Tout le monde passe un énième portail, Yami en est malade de tous ces voyages, si bien qu'il se précipite aux toilettes pour poser une pêche. Meilleur endroit pour réfléchir, il se demande encore ce qu'il va leur tomber dessus.
Une fois, le...l'aventure terminée, il passe par le hall pour y trouver toutes les recrues qui discutent en douceur. Les filles en noir réconfortent celles habillées en bleu tandis que les garçons tentent les faire rire en faisant des bêtises. Aucun mur n'est encore brisé.

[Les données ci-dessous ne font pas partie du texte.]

(* ===== verification/_CoqProject ===== *)
-Q . S2P
Prelude.v
Tables.v
JsText.v
Json.v
Schema.v
Interfaces.v
JsNumber.v
Config.v
RateLimit.v
Storage.v
Presence.v
PresenceSystem.v
PresenceSafety.v
PresenceLogout.v
PresenceSettle.v
Friend.v
AssetManifest.v
Visit.v
VisitCore.v
VisitRoom.v
VisitSocial.v
VisitSteps.v
VisitSafety.v
VisitDialogue.v
Companion.v
AssetPack.v
AssetPackInv.v
AssetPackPublish.v
AssetPackSafety.v
Server.v
Identity.v
Browser.v
Account.v
Lockout.v
Tokens.v
AccountSafety.v
Admin.v
AdminCli.v
AdminSafety.v
Staff.v
VisitLifecycle.v
PackMaintenance.v
Regex.v
Redaction.v
JsonText.v
Paging.v
DevDebug.v
DevDebugSafety.v
Notifications.v
Community.v
Export.v
ExportSafety.v
PortalLists.v
PortalListsSafety.v
AdminViews.v
AdminViewsSafety.v
PortalClient.v
Handshake.v
Smoke.v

Le manieur de noirceur est rassuré de savoir que les deux compagnies, car il n'y a pas eu de vraies rencontres depuis qu'ils ont montré leur relations à tous.
Et comme prévu, toutes les recrues ont toutes accepté. Même Vanessa, que tous croyaient en compétition avec Charlotte, au final, elle est amoureuse d'un autre qui est…
-Finral, le gros dragueur, s'étonne Sol.
-J'aime passer du bon temps avec les jolies femmes, réplique Finral. Et à mes yeux, j'ai trouvé une personne vraiment très jolie.
-Tiens, il manque le bouquet de fleurs aujourd'hui, lance Secre.
-C'est gênant ça, rit Zora. C'est moi qui l'ai pris !
-Sérieusement, dit Vanessa. Mais mon bouquet, rend le moi !
Tous ont rigolé, même Yami, il jette un oeil dehors, oubliant sur le coup, que Charlotte n'arrivera sûrement que demain dans le midi.